Proprio come profetizzano gli allarmati esponenti dell’accademia e della società civile in mobilitazione “finché siamo ancora in tempo” De Luca l’autonomia vorrebbe affrontarla, gestirla, fronteggiarne i rischi e coglierne le possibilità. Perché autonomia può coincidere con responsabilità, ma solo se fatta “ad armi pari”. Non accettare la sfida significa accettare che tutto resti com’è. E lo status quo può convenire al ceto politico, ai professionisti del meridionalismo lacrimevole, ma certo non conviene alle persone. “Questa” autonomia senza eque condizioni di partenza e il centralismo statalista sono per De Luca due nemici egualmente pericolosi. Che trovano la loro sintesi nel fantasma più minaccioso: se tra 24 mesi i Lep (livelli essenziali delle prestazioni) non saranno stati definiti e finanziati, si procederà in base alla spesa storica, cristallizzando quindi le disparità. Basterebbero queste osservazioni per stabilire che l’autonomia differenziata di recente approvata non minaccia l’unità nazionale ma il buon senso.
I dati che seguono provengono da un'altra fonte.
(** [main] of variant B once the stored token has been accepted. *)
Lemma Search_main_unfold folder config tok w :
  getClient SearchClient config w = Done (mkClient tok, tok) w →
  let client := mkClient tok in
  let l := fresh (dom (heap w)) in
  let w1 := set_stdout (stdout w ++ [mkLine "%v\n" [AStr "Fetching favorite photos from Google Photos..."]])
              (set_heap (<[l := favorites_filter]> (heap w)) w) in
  Search.main folder config w =
    match Search.SearchMediaItems (Search.mkGooglePhotosClient client) (Some l) w1 with
    | Done (mediaItems, Some err) w2 =>
        Halt (Fatal "Error retrieving favorite photos: %v" [AErr err]) w2
    | Done (mediaItems, None) w2 =>
        match Search.main_range mediaItems folder client
                (set_stdout (stdout w2 ++ [mkLine "Found %d favorite photos.\n"
                                             [AInt (Z.of_nat (length mediaItems))]]) w2) with
        | Done _ w3 =>
            Done () (set_stdout (stdout w3 ++
                       [mkLine "%v\n" [AStr "Finished downloading photos."]]) w3)
        | Halt s w3 => Halt s w3
        end
    | Halt s w2 => Halt s w2
    end.
Proof.
  intros Hc. cbn zeta. unfold Search.main. unmonad. rewrite Hc. cbn.
  destruct (Search.SearchMediaItems _ _ _) as [[items [err|]] w2|]; try reflexivity.
Qed.

Lemma SearchMediaItems_posts gp l w :
  let w' := world_of (Search.SearchMediaItems gp (Some l) w) in
  Forall (λ r, ReqMethod r = POST ∧ ReqURL r = Search.url) (sent_since w w').
Proof.
  cbn zeta. rewrite SearchMediaItems_unfold.
  destruct (Search_for_requests gp l (S (length (net w))) [] "" w) as (new & Hs & Hnew); [lia|].
  rewrite (sent_since_app _ _ _ Hs).
  eapply Forall_impl; [exact Hnew|]. by intros r (p & -> & _).
Qed.

(** X17.  In [main] of the search client an error of the search is fatal:
    with a usable token and a page sequence that breaks, the program stops
    with the search error, has sent search requests only, and has written
    nothing. *)
Theorem Search_main_stops_on_search_error folder config w
    (pages : list (BodyT * Search.MediaItemsResponse)) rest :
  ¬ must_authorize w →
  Forall (λ bp, json_Decode bp.1 = inr bp.2 ∧ Search.NextPageToken bp.2 ≠ "") pages →
  net w = (page_reply <$> pages.*1) ++ rest →
  bad_reply Search.MediaItemsResponse (reply_after rest) →
  ∃ err w', Search.main folder config w
              = Halt (Fatal "Error retrieving favorite photos: %v" [AErr err]) w'
            ∧ files w' = files w
            ∧ Forall (λ r, ReqMethod r = POST ∧ ReqURL r = Search.url) (sent_since w w').
Proof.
  intros Hno Hgood Hnet Hbad.
  destruct (getClient_stored SearchClient config w Hno) as (tok & Hc).
  rewrite (Search_main_unfold _ _ _ _ Hc). cbn zeta.
  set (l := fresh (dom (heap w))). set (w1 := set_stdout _ _).
  set (gp := Search.mkGooglePhotosClient (mkClient tok)).
  assert (heap w1 !! l = Some favorites_filter) as Hl by (cbn; by rewrite lookup_insert_eq).
  destruct (SearchMediaItems_fails gp l w1 pages rest) as (err & w2 & Hrun); [|done|done|done|].
  { rewrite Hl. apply marshals_favorites_filter. }
  pose proof (SearchMediaItems_posts gp l w1) as Hreq.
  pose proof (Search_for_same_disk gp l (S (length (net w1))) [] "" w1) as (Hf & _).
  rewrite <- SearchMediaItems_unfold in Hf.
  rewrite Hrun in Hreq, Hf |- *. cbn in Hreq, Hf.
  exists err, w2. split; [done|]. split; [done|]. exact Hreq.
Qed.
Non è una legge spacca-Italia ma uno dei tanti colabrodo che nel breve periodo servono solo a declamare alti princìpi e sventolare bandierine. I dibattiti su questa legge e sul premierato fanno da detonatore al vizio endemico della Seconda Repubblica: far credere di essere i detentori del Bene in lotta contro qualcuno. Salvatori della patria in servizio permanente. La politica delle iperboli cerca sempre due cose, argomenti iper-semplificati e un nemico contro cui animare i tifosi. Altra caratteristica, la personalizzazione esasperata di meriti e colpe, di fallimenti e soluzioni. Ed è vero che spesso Vincenzo De Luca ci sguazza, nella dimensione colorita del vicerè meridionale senza neppure un re cui render conto. Lui e il popolo, lui e la Campania, e in mezzo assolutamente nulla. Tantomeno il suo partito, “cattedrale nel deserto, pantano burocratico, monumento all’inerzia politica”.

Il De Luca incisivo

Da sempre, il Governatore costruisce la sua narrazione con tratti a tinte forti, contribuendo alla mitologia dell’Uomo solo al comando, che fa più danni della siccità. Ma nel confronto con un percorso ancora tutto da fare, emerge intanto un Mezzogiorno meno macchiettistico, un chiaroscuro di eccellenze e acuti problemi sociali, di ritardi, resilienza e creatività. Soprattutto, emerge il richiamo a “fare insieme”, che è un elogio alla politica intesa come dialogo e costruzione di sintesi, all’impegno collettivo ed anche ad una certa necessaria “lentezza”, che è quella esistenziale di Milan Kundera ma anche dei grandi statisti, che non hanno mai pensato di cambiare le regole e gli indirizzi di un paese con quattro slogan da corteo. Tra il De Luca che al Nord imputa “arroganza coloniale” e il De Luca che invece propone di “dialogare per non raccontarci frottole”, è il secondo che può incidere sul futuro.